Longstanding Yin deficiency commonly exacerbates any latent Shao Yang disharmony, leading to Yang rising tendencies that can produce the restlessness and agitation of canine cognitive dysfunction as well as things like head tremors. Dysbiosis in response to antibiotic use is also a common Shao Yang complaint.
If Shao Yang disharmony continues, with Yang not able to fully integrate into meager Yin reserves, Source Qi declines, reducing stamina and producing the pale tongue. Qi deficiency itself creates agitation as the patient gives voice to their discomfiture at their loss of confidence and the ease with which they are overwhelmed.

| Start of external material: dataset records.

(* ===== verification/OrchHeld.v ===== *)
(** * OrchHeld: held claims, parked records and ended cycles

    Models the loop's work across records: the retained claims of [held.go], the parked
    records of [parked.go], absence confirmations of [absence.go] and the disposal of
    ended workspace cycles of [cycle.go]. Each tick spends at most one confirming read
    per kind, on the candidate [rotate] picks. *)

From S2P Require Import Prelude GoStd Update Core Template OrchState OrchRecover OrchRecord.
From S2P Require Import OrchApproval OrchPipeline.

Section held.
Context {T : GoTables}.

(** A handler applied to the records a [range] visits. Nothing it calls adds or removes
    a record while the loop runs. *)
Definition for_records (site : nat) (f : cell → cell) (o : Orchestrator) : Orchestrator :=
  foldl (λ o id, match o_records o !! id with Some t => on_record t f o | None => o end)
    o (visit site (o_records o) o).

(** The records of a [range] a condition keeps. *)
Definition select_records (site : nat) (p : RunRecord → bool) (o : Orchestrator) : list RunRecord :=
  omap (λ id, match o_records o !! id with
              | Some t => if p (deref t o) then Some (deref t o) else None
              | None => None
              end) (visit site (o_records o) o).

Definition recordIdentifier (r : RunRecord) : string := is_Identifier (r_Issue r).

(** ** Absence confirmations ([absence.go]) *)

Definition owedConfirmationsPerTick : nat := 1.
Definition parkedConfirmationsPerTick : nat := 1.
Definition heldConfirmationsPerTick : nat := 1.
Definition endedCyclesPerTick : nat := 1.

Definition confirmOwedAbsence (c : cell) : cell :=
  match r_owed (c_r c) with
  | [] => c
  | eff :: _ =>
      let r := c_r c <| r_absenceInFlight := true |> in
      MkCell r (spawn (JOwedConfirm (header_of r) (oe_what eff)) (c_o c))
  end.

Definition offerOwedConfirmations (o : Orchestrator) : Orchestrator :=
  if o_draining o then o
  else
    let candidates := select_records 8 (λ r,
      r_owedWriteFailed r && owesAnything r && negb (r_gone r) && negb (r_absenceInFlight r)) o in
    let '(picked, cursor) := rotate recordIdentifier candidates (o_owedCursor o) owedConfirmationsPerTick in
    foldl (λ o r, on_record (r_token r) confirmOwedAbsence o) (o <| o_owedCursor := cursor |>) picked.

(** ** Parked records ([parked.go]) *)

Definition confirmParkedAbsence (c : cell) : cell :=
  let settled := negb (owesProjection (c_r c)) in
  let r := c_r c <| r_absenceInFlight := true |> in
  MkCell r (spawn (JParkedConfirm (header_of r) settled) (c_o c)).

Definition offerParkedConfirmations (absent : list RunRecord) (o : Orchestrator) : Orchestrator :=
  let '(picked, cursor) := rotate recordIdentifier absent (o_parkedCursor o) parkedConfirmationsPerTick in
  foldl (λ o r, on_record (r_token r) confirmParkedAbsence o) (o <| o_parkedCursor := cursor |>) picked.

Definition classifyParked (w : parkedWant) (fresh : Issue) (cur : snapshot) (c : cell) : cell :=
  applyParked fresh cur (pw_labelsSettled w && negb (owesProjection (c_r c))) c.

(** One parked record of the sweep: classified when the read returned it, otherwise
    kept for a confirmation. *)
Definition sweep_parked_one (seen : gmap string Issue) (cur : snapshot)
    (st : Orchestrator * list RunRecord) (w : parkedWant) : Orchestrator * list RunRecord :=
  let '(o, absent) := st in
  match o_records o !! pw_id w with
  | None => (o, absent)
  | Some t =>
      let r := deref t o in
      if exiting r || negb (bool_decide (r_State r = StateNeedsReview)) || r_absenceInFlight r
      then (o, absent)
      else match seen !! pw_id w with
           | None => (o, absent ++ [r])
           | Some fresh => (on_record t (classifyParked w fresh cur) o, absent)
           end
  end.

Definition sweepParked (wants : list parkedWant) (res : sweepResult) (cur : snapshot) (o : Orchestrator)
    : Orchestrator :=
  if negb (is_nil (sr_err res)) then o
  else
    let '(o, absent) := foldl (sweep_parked_one (byID res) cur) (o, []) wants in
    offerParkedConfirmations absent o.

(** ** Held claims ([held.go]) *)

Definition put_held (id : string) (h : heldClaim) (o : Orchestrator) : Orchestrator :=
  o <| o_held ::= <[id := h]> |>.

Definition dropHeld (id : string) (o : Orchestrator) : Orchestrator :=
  publishHeld (o <| o_held ::= delete id |> <| o_published ::= delete id |>).

Definition held_header (id : string) (h : heldClaim) : header := MkHeader id (h_token h) 0.

Definition driveHeldRelease (id : string) (h : heldClaim) (o : Orchestrator) : Orchestrator :=
  if h_inFlight h then o
  else
    let '(ok, o) := enqueue (EffHeldRelease (held_header id h) (h_issue h)) o in
    put_held id (h <| h_inFlight := ok |>) o.

Definition driveHeldExit (id : string) (h : heldClaim) (o : Orchestrator) : Orchestrator :=
  if h_inFlight h || endedCycleOwed id o then o else driveHeldRelease id h o.

Definition releaseHeld (id : string) (h : heldClaim) (why : string) (o : Orchestrator) : Orchestrator :=
  if h_releasing h || o_draining o then o
  else
    let h := h <| h_releasing := true |> <| h_why := why |> in
    let o := oweEndedCycle id (bu_Workspaces (bundle o)) (h_workspace h) why (put_held id h o) in
    driveHeldExit id h o.

Definition checkHeldHistory (id : string) (h : heldClaim) (fresh : Issue) (o : Orchestrator) : Orchestrator :=
  let b := bundle o in
  let h := h <| h_inFlight := true |> in
  spawn (JHeldHistory (held_header id h) fresh (df_RequiredLabels (bu_Definition b)) (bu_Workspaces b)
           (bu_ClaimPrincipal b)) (put_held id h o).

Definition classifyHeld (id : string) (h : heldClaim) (fresh : Issue) (cur : snapshot) (o : Orchestrator)
    : Orchestrator :=
  if negb (active (sn_Definition cur) fresh) then releaseHeld id h "issue went terminal" o
  else if negb (hasRequiredLabels (sn_Definition cur) fresh) then
    releaseHeld id h "issue left the workflow's label partition" o
  else if negb (bool_decide (is_Revision fresh = h_revision h)) then checkHeldHistory id h fresh o
  else put_held id (h <| h_issue := fresh |>) o.

Definition sweep_held_one (seen : gmap string Issue) (cur : snapshot)
    (st : Orchestrator * list string) (id : string) : Orchestrator * list string :=
  let '(o, absent) := st in
  match o_held o !! id with
  | None => (o, absent)
  | Some h =>
      if h_releasing h || h_inFlight h then (o, absent)
      else match seen !! id with
           | None => (o, absent ++ [id])
           | Some fresh => (classifyHeld id h fresh cur o, absent)
           end
  end.

(** The claims the read no longer returned. *)
Definition sweepHeld (res : sweepResult) (cur : snapshot) (o : Orchestrator) : Orchestrator * list string :=
  if o_draining o || negb (is_nil (sr_err res)) then (o, [])
  else foldl (sweep_held_one (byID res) cur) (o, []) (visit 4 (o_held o) o).

Definition confirmHeldClaim (id : string) (o : Orchestrator) : Orchestrator :=
  match o_held o !! id with
  | None => o
  | Some h =>
      let h := if h_releasing h then h <| h_releaseFailed := false |> else h in
      let h := h <| h_inFlight := true |> in
      spawn (JHeldConfirm (held_header id h)) (put_held id h o)
  end.

Definition offerHeldConfirmations (absent : list string) (o : Orchestrator) : Orchestrator :=
  let failing := filter (λ id, match o_held o !! id with
                               | Some h => h_releasing h && h_releaseFailed h && negb (h_inFlight h)
                               | None => false
                               end = true) (visit 5 (o_held o) o) in
  let '(picked, cursor) := rotate id (absent ++ failing) (o_heldCursor o) heldConfirmationsPerTick in
  foldl (λ o id, confirmHeldClaim id o) (o <| o_heldCursor := cursor |>) picked.

Definition retryHeldExits (o : Orchestrator) : Orchestrator :=
  foldl (λ o id, match o_held o !! id with
                 | Some h => if h_releasing h then driveHeldExit id h o else o
                 | None => o
                 end) o (visit 6 (o_held o) o).

(** [heldFor]: the claim a signal is about, unless a later one took its place. *)
Definition heldFor (hd : header) (o : Orchestrator) : option heldClaim :=
  match o_held o !! hd_issue hd with
  | Some h => if h_token h =? hd_token hd then Some h else None
  | None => None
  end.

Definition onHeldReleased (hd : header) (err : option fault) (o : Orchestrator) : Orchestrator :=
  match heldFor hd o with
  | None => o
  | Some h =>
      let id := hd_issue hd in
      let h := h <| h_inFlight := false |> in
      if is_nil err then dropHeld id (put_held id h o)
      else put_held id (h <| h_releaseFailed := true |>) o
  end.

Definition onHeldConfirmed (hd : header) (refetched : option Issue) (err : option fault) (o : Orchestrator)
    : Orchestrator :=
  match heldFor hd o with
  | None => o
  | Some h =>
      let id := hd_issue hd in
      let h := h <| h_inFlight := false |> in
      let o := put_held id h o in
      let res := (refetched, err) in
      let o := if h_releasing h then o
               else match cycleEndedBy (definition o) res with
                    | Some why => oweEndedCycle id (bu_Workspaces (bundle o)) (h_workspace h) why o
                    | None => o
                    end in
      let exit h o := if h_releasing h then driveHeldExit id h o else o in
      if gone res then dropHeld id o
      else match err, refetched with
           | None, Some fresh =>
               if negb (containsFold (is_Assignees fresh) (bu_ClaimPrincipal (bundle o))) then dropHeld id o
               else if h_releasing h then exit h o
               else put_held id (h <| h_issue := fresh |>) o
           | _, _ => exit h o
           end
  end.

Definition onHeldHistory (hd : header) (refetched : Issue) (anchor : Z) (closed superseded : bool)
    (approvalErr err : option fault) (o : Orchestrator) : Orchestrator :=
  match heldFor hd o with
  | None => o
  | Some h =>
      let id := hd_issue hd in
      let h := h <| h_inFlight := false |> in
      if negb (is_nil err) || (anchor =? 0) then put_held id h o
      else
        let h := h <| h_cycleAnchor := anchor |> in
        let o := put_held id h o in
        if closed then releaseHeld id h "issue was closed inside this claim cycle" o
        else if negb (is_nil approvalErr) then o
        else if superseded then releaseHeld id h "the approval anchoring this workspace cycle was withdrawn" o
        else put_held id (h <| h_issue := refetched |> <| h_revision := is_Revision refetched |>) o
  end.

(** ** Ended cycles ([cycle.go]) *)

Definition adoptDurableEndedCycles (ws : Workspaces) (refs : list WorkspaceRef) (o : Orchestrator)
    : Orchestrator :=
  foldl (λ o ref,
    oweEndedCycle (wr_Identifier ref) ws
      (MkWorkspace (MkPaths (wr_Path ref) "" "") (wr_Key ref) "" 0 "" "" false false)
      "the approval was withdrawn and re-applied while BEN was not observing it" o) o refs.

Definition applyCycleScan (ws : Workspaces) (refs : list WorkspaceRef) (err : option fault) (mayClear : bool)
    (o : Orchestrator) : bool * Orchestrator :=
  if negb (is_nil err) then (false, o <| o_cycleScanFailed := true |>)
  else
    let o := adoptDurableEndedCycles ws refs o in
    (true, if mayClear then o <| o_cycleScanFailed := false |> else o).

Definition beginCycleScan (o : Orchestrator) : Orchestrator :=
  if o_cycleScanInFlight o || o_draining o || (0 <? o_cycleMutationsInFlight o) then o
  else
    let ws := bu_Workspaces (bundle o) in
    if negb (wk_endedCycles ws) then o <| o_cycleScanFailed := false |>
    else spawn (JCycleScan ws (o_cycleMutationSeq o)) (o <| o_cycleScanInFlight := true |>).

(** Drop a disposal from the ledger and let the claims it held back leave. *)
Definition clearEndedCycle (address : string) (o : Orchestrator) : Orchestrator :=
  match o_endedCycles o !! address with
  | None => o
  | Some cyc =>
      let id := ec_issue cyc in
      let o := if ec_deferredCandidate cyc then o <| o_scanOwed := true |> else o in
      let o := o <| o_endedCycles ::= delete address |> in
      if endedCycleOwed id o then o
      else
        let o := match o_held o !! id with
                 | Some h => if h_releasing h then driveHeldExit id h o else o
                 | None => o
                 end in
        match o_records o !! id with
        | Some t => on_record t driveOwed o
        | None => o
        end
  end.

Definition disposeEndedCycle (address : string) (o : Orchestrator) : Orchestrator :=
  match o_endedCycles o !! address with
  | None => o
  | Some cyc =>
      let ws := default (bu_Workspaces (bundle o)) (ec_workspaces cyc) in
      if negb (wk_lifecycle ws) then clearEndedCycle address o
      else
        spawn (JCycleDispose address (ec_workspace cyc) ws)
          (o <| o_endedCycles ::= <[address := cyc <| ec_inFlight := true |>]> |>)
  end.

Definition driveEndedCycles (o : Orchestrator) : Orchestrator :=
  let waits id := match o_records o !! id with Some t => owesBeforeExit (deref t o) | None => false end in
  let candidates := filter (λ a, match o_endedCycles o !! a with
                                 | Some cyc => negb (ec_inFlight cyc) && negb (waits (ec_issue cyc))
                                 | None => false
                                 end = true) (visit 7 (o_endedCycles o) o) in
  let '(picked, cursor) := rotate id candidates (o_disposalCursor o) endedCyclesPerTick in
  foldl (λ o a, disposeEndedCycle a o) (o <| o_disposalCursor := cursor |>) picked.

Definition onCycleDisposed (address : string) (err : option fault) (o : Orchestrator) : Orchestrator :=
  match o_endedCycles o !! address with
  | None => o
  | Some cyc =>
      let o := o <| o_endedCycles ::= <[address := cyc <| ec_inFlight := false |>]> |> in
      if negb (is_nil err) then o
      else clearEndedCycle address (o <| o_cycleMutationSeq ::= Z.succ |>)
  end.
End held.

In summary, then, we likely have three intersecting concerns: Yin deficiency (potentially causing neck tightness and spasm that creates forelimb lameness, especially with extended use); Shao Yang disharmony; and Source Qi deficiency. Each can be a cause of one of the others, so rather than trying to 'treat the roots' by working out their sequence in this dog, let's focus on treating 'branches'. In other words, treat the layer that presents itself, then wait for the pulse, tongue and symptoms to shift, exposing the next layer of concern. Only once all key layers are addressed will symptoms subside on an enduring basis.
Normally, my temptation is to start with Shao Yang and Yin deficiency, but given the pale tongue and weak (Qi) pulse, I would suggest something basic like Liu Jun Zi Tang first. See if restoration of Qi helps quell his agitation. If you like, you can target the psyche a bit more specifically, by using Tian Wang Bu Xin Dan. Eventually, though, I can see that complete resolution might require use of a Shao Yang formula. The pulse should become stronger with the use of tonics, eventually signaling the need for Minor Bupleurum or one of its derivatives.
Regarding current therapy, if Yang is rising, then it will do so even more (thus aggravating the dog) with Body Sore and any other Wind expelling formula. These formulas contain aromatics, which drive Yang energy upwards and outwards. They would be contraindicated in a Yang rising case, or a case where Yang is trapped in the exterior layers.
Regarding the forelimb lameness and response to chiropractic, that signals a neck issue. Rather than using Body Sore to address it, consider Bu Gan Tang instead. It is a muscle relaxant and Blood and Yin tonic, but will astringe rather than expel, helping to draw Yang inwards and downwards rather than pushing it outwards. In other words, it should help the dog as a whole, and not just the neck. If you use it, then probably just Liu Jun Zi Tang is fine to use in tandem with it to address the Qi deficiency.
Regarding pain relievers, if the dog is prone to dryness, NSAIDs will aggravate that tendency, risking GI ulceration. Normally I would recommend Yi Guan Jian as a treatment, but if the morning vomiting signaling Stomach Yin deficiency has subsided, then focus your Yin and Blood tonifying efforts on the musculature, Kidneys, and Heart instead, using Bu Gan Tang. The response to chiropractic suggests the forelimb issue is arising from nerve impingement, so trying something like gabapentin instead of the NSAID may be more useful and better tolerated. St. John's Wort alleviates both anxiety and nerve root impingement and is a consideration here as well.
Hopefully all these ideas are helpful and the assessment accurate. Let us know how it goes!